Items listed in a dataset
(* ===== verification/MemoryMap.v ===== *)
(** * Guest memory ([include/memory_map.hpp])

    A [MemoryMap] is a vector of heap-allocated regions plus [ram_direct], a
    pointer to the region that serves every address from [0x80000000] up;
    [ram_direct] is modelled as the index of that region in the vector, so
    that an access through either path reaches the same bytes. A region's
    array is sparse, absent bytes being the zeros [new uint8_t[size]{0}]
    stored. An access outside a region's array is undefined behaviour. *)

From S2P Require Import Prelude Defs.

Definition RAM_BASE : Z := 0x80000000.

Record MemoryRegion := mkRegion {
  base_addr : Z;
  size : Z;
  data : gmap Z Z }.

Record MemoryMap := mkMemoryMap {
  regions : list MemoryRegion;
  ram_direct : option nat }.

(** ** Bytes of an array *)

(** [p[i]] as a value, and a little-endian read of [n] bytes from [off]. *)
Definition byte_at (d : gmap Z Z) (i : Z) : Z := default 0 (d !! i).

Fixpoint le_read (d : gmap Z Z) (off : Z) (n : nat) : Z :=
  match n with
  | O => 0
  | S n' => Z.lor (byte_at d off) (Z.shiftl (le_read d (off + 1) n') 8)
  end.

Fixpoint le_write (d : gmap Z Z) (off : Z) (n : nat) (v : Z) : gmap Z Z :=
  match n with
  | O => d
  | S n' => <[off := u8 v]> (le_write d (off + 1) n' (Z.shiftr v 8))
  end.

(** [*(uintN_t* )(data + off)] of [n] bytes, read and written: undefined
    outside the array. *)
Definition in_array (r : MemoryRegion) (off : Z) (n : nat) : bool :=
  (0 <=? off) && (off + Z.of_nat n <=? size r).

Definition reg_read (r : MemoryRegion) (off : Z) (n : nat) : outcome Z :=
  if in_array r off n then Ret (le_read (data r) off n) else Undef.

Definition reg_write (r : MemoryRegion) (off : Z) (n : nat) (v : Z) : outcome MemoryRegion :=
  if in_array r off n
  then Ret (mkRegion (base_addr r) (size r) (le_write (data r) off n v))
  else Undef.

(** ** [MemoryRegion] *)

(** [ptr]: the offset of [addr] in the array, or [std::out_of_range]; the
    bound [base_addr + size] is computed in 64 bits. *)
Definition ptr (r : MemoryRegion) (addr : Z) : outcome Z :=
  if (addr <? base_addr r) || (u64 (base_addr r + size r) <=? addr)
  then Throw out_of_range
  else Ret (addr - base_addr r).

(** [MemoryRegion(base, sz)]. *)
Definition new_region (base sz : Z) : MemoryRegion := mkRegion base sz ∅.

(** ** [MemoryMap] *)

Definition mmap_empty : MemoryMap := mkMemoryMap [] None.

Definition add_region (m : MemoryMap) (base sz : Z) : MemoryMap :=
  mkMemoryMap (regions m ++ [new_region base sz])
              (if RAM_BASE <=? base then Some (length (regions m)) else ram_direct m).

Definition region_contains (r : MemoryRegion) (addr : Z) : bool :=
  (base_addr r <=? addr) && (addr <? u64 (base_addr r + size r)).

(** The loop of [find_region] over [regions]. *)
Fixpoint find_in (rs : list MemoryRegion) (i : nat) (addr : Z) : option nat :=
  match rs with
  | [] => None
  | r :: rs' => if region_contains r addr then Some i else find_in rs' (S i) addr
  end.

(** [find_region]: the region pointer (possibly null, when no RAM region was
    added) or an exception. *)
Definition find_region (m : MemoryMap) (addr : Z) : outcome (option nat) :=
  if RAM_BASE <=? addr then Ret (ram_direct m)
  else match find_in (regions m) 0 addr with
       | Some i => Ret (Some i)
       | None => Throw out_of_range
       end.

(** Dereference of a region pointer. *)
Definition deref (m : MemoryMap) (p : option nat) : outcome MemoryRegion :=
  match p ≫= (fun i => regions m !! i) with
  | Some r => Ret r
  | None => Undef
  end.

Definition set_region (m : MemoryMap) (p : option nat) (r : MemoryRegion) : MemoryMap :=
  match p with
  | Some i => mkMemoryMap (<[i := r]> (regions m)) (ram_direct m)
  | None => m
  end.

(** [for(i = 0; i < n; ++i) value |= p[i] << (i * 8)]: [k] iterations are left. *)
Fixpoint load_loop (r : MemoryRegion) (off i : Z) (k : nat) (value : Z) : outcome Z :=
  match k with
  | O => Ret value
  | S k' =>
      b ← reg_read r (off + i) 1;
      load_loop r off (i + 1) k' (Z.lor value (Z.shiftl b (i * 8)))
  end.

Definition bad_size (sz : Z) : bool := (sz =? 0) || (64 <? sz) || negb (Z.land sz 7 =? 0).

Definition load (m : MemoryMap) (addr sz : Z) : outcome Z :=
  p ← find_region m addr;
  r ← deref m p;
  off ← ptr r addr;
  if sz =? 8 then reg_read r off 1
  else if sz =? 16 then
    b0 ← reg_read r off 1; b1 ← reg_read r (off + 1) 1;
    Ret (Z.lor b0 (Z.shiftl b1 8))
  else if sz =? 32 then
    b0 ← reg_read r off 1; b1 ← reg_read r (off + 1) 1;
    b2 ← reg_read r (off + 2) 1; b3 ← reg_read r (off + 3) 1;
    Ret (Z.lor (Z.lor (Z.lor b0 (Z.shiftl b1 8)) (Z.shiftl b2 16)) (Z.shiftl b3 24))
  else if sz =? 64 then load_loop r off 0 8 0
  else if bad_size sz then Throw invalid_argument
  else load_loop r off 0 (Z.to_nat (Z.shiftr sz 3)) 0.

(** [for(i = 0; i < n; ++i) p[i] = (uint8_t)(value >> (i * 8))]. *)
Fixpoint store_loop (r : MemoryRegion) (off i : Z) (k : nat) (value : Z) : outcome MemoryRegion :=
  match k with
  | O => Ret r
  | S k' =>
      r' ← reg_write r (off + i) 1 (Z.shiftr value (i * 8));
      store_loop r' off (i + 1) k' value
  end.

Definition store (m : MemoryMap) (addr sz value : Z) : outcome MemoryMap :=
  p ← find_region m addr;
  r ← deref m p;
  off ← ptr r addr;
  r' ← (if sz =? 8 then reg_write r off 1 value
        else if sz =? 16 then
          r1 ← reg_write r off 1 value; reg_write r1 (off + 1) 1 (Z.shiftr value 8)
        else if sz =? 32 then
          r1 ← reg_write r off 1 value; r2 ← reg_write r1 (off + 1) 1 (Z.shiftr value 8);
          r3 ← reg_write r2 (off + 2) 1 (Z.shiftr value 16);
          reg_write r3 (off + 3) 1 (Z.shiftr value 24)
        else if sz =? 64 then store_loop r off 0 8 value
        else if bad_size sz then Throw invalid_argument
        else store_loop r off 0 (Z.to_nat (Z.shiftr sz 3)) value);
  Ret (set_region m p r').

(** ** Raw accesses through [get_ram_direct()->get_data()] *)

Definition ram (m : MemoryMap) : option MemoryRegion :=
  ram_direct m ≫= (fun i => regions m !! i).

Definition ram_read (m : MemoryMap) (off : Z) (n : nat) : outcome Z :=
  r ← deref m (ram_direct m); reg_read r off n.

Definition ram_write (m : MemoryMap) (off : Z) (n : nat) (v : Z) : outcome MemoryMap :=
  r ← deref m (ram_direct m);
  r' ← reg_write r off n v;
  Ret (set_region m (ram_direct m) r').

(** ** Lemmas on byte arrays *)

Lemma le_write_byte d off n v i :
  byte_at (le_write d off n v) i =
  if ((off <=? i) && (i <? off + Z.of_nat n))%bool
  then u8 (Z.shiftr v (8 * (i - off))) else byte_at d i.
Proof.
  revert off v. induction n as [|n IH]; intros off v; simpl le_write.
  - replace (off + Z.of_nat 0) with off by lia. zcases; done.
  - unfold byte_at at 1. rewrite lookup_insert. case_decide as Heq.
    + subst. simpl. replace (8 * (i - i)) with 0 by lia.
      rewrite Z.shiftr_0_r. zcases; done.
    + fold (byte_at (le_write d (off + 1) n (Z.shiftr v 8)) i). rewrite IH.
      rewrite Nat2Z.inj_succ. zcases; try done.
      rewrite Z.shiftr_shiftr by lia. do 2 f_equal. lia.
Qed.

Lemma le_read_ext d1 d2 off n :
  (forall i, off <= i < off + Z.of_nat n -> byte_at d1 i = byte_at d2 i) ->
  le_read d1 off n = le_read d2 off n.
Proof.
  revert off. induction n as [|n IH]; intros off H; simpl; [done|].
  rewrite H by lia. rewrite (IH (off + 1)); [done|]. intros. apply H. lia.
Qed.

Lemma le_read_bytes d off n v :
  (forall i, 0 <= i < Z.of_nat n -> byte_at d (off + i) = u8 (Z.shiftr v (8 * i))) ->
  le_read d off n = uN (8 * Z.of_nat n) v.
Proof.
  revert off v. induction n as [|n IH]; intros off v H; simpl le_read.
  - unfold uN. simpl. by rewrite Z.mod_1_r.
  - rewrite (IH (off + 1) (Z.shiftr v 8)).
    + specialize (H 0 ltac:(lia)). rewrite Z.add_0_r in H. rewrite H.
      rewrite Z.shiftr_0_r. zbits i. zcases; rewrite ?orb_false_r; f_equal; lia.
    + intros i Hi. specialize (H (1 + i) ltac:(lia)).
      rewrite Z.add_assoc in H. rewrite H. rewrite Z.shiftr_shiftr by lia.
      do 2 f_equal. lia.
Qed.

Lemma le_read_write_same d off n v : le_read (le_write d off n v) off n = uN (8 * Z.of_nat n) v.
Proof.
  apply le_read_bytes. intros i Hi. rewrite le_write_byte.
  zcases. do 2 f_equal. lia.
Qed.

Lemma le_read_write_disj d off n v off' n' :
  off' + Z.of_nat n' <= off \/ off + Z.of_nat n <= off' ->
  le_read (le_write d off n v) off' n' = le_read d off' n'.
Proof. intros H. apply le_read_ext. intros i Hi. rewrite le_write_byte. zcases; done. Qed.

(** Writing [k] bytes and then the byte above them is writing [k + 1] bytes. *)
Lemma le_write_snoc d off k v :
  <[off + Z.of_nat k := u8 (Z.shiftr v (8 * Z.of_nat k))]> (le_write d off k v) =
  le_write d off (S k) v.
Proof.
  revert off v. induction k as [|k IH]; intros off v.
  - simpl. by rewrite Z.add_0_r, Z.shiftr_0_r.
  - change (le_write d off (S (S k)) v)
      with (<[off := u8 v]> (le_write d (off + 1) (S k) (Z.shiftr v 8))).
    rewrite <- (IH (off + 1)). simpl (le_write d off (S k) v).
    rewrite Z.shiftr_shiftr, insert_insert_ne by lia.
    replace (off + Z.of_nat (S k)) with (off + 1 + Z.of_nat k) by lia.
    replace (8 * Z.of_nat (S k)) with (8 + 8 * Z.of_nat k) by lia. done.
Qed.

**Activity**: Lines from the entries that contain the word "pointer" are what the answer must hold.

**Task answer**:
    pointer to the region that serves every address from [0x80000000] up;
(** [find_region]: the region pointer (possibly null, when no RAM region was
(** Dereference of a region pointer. *)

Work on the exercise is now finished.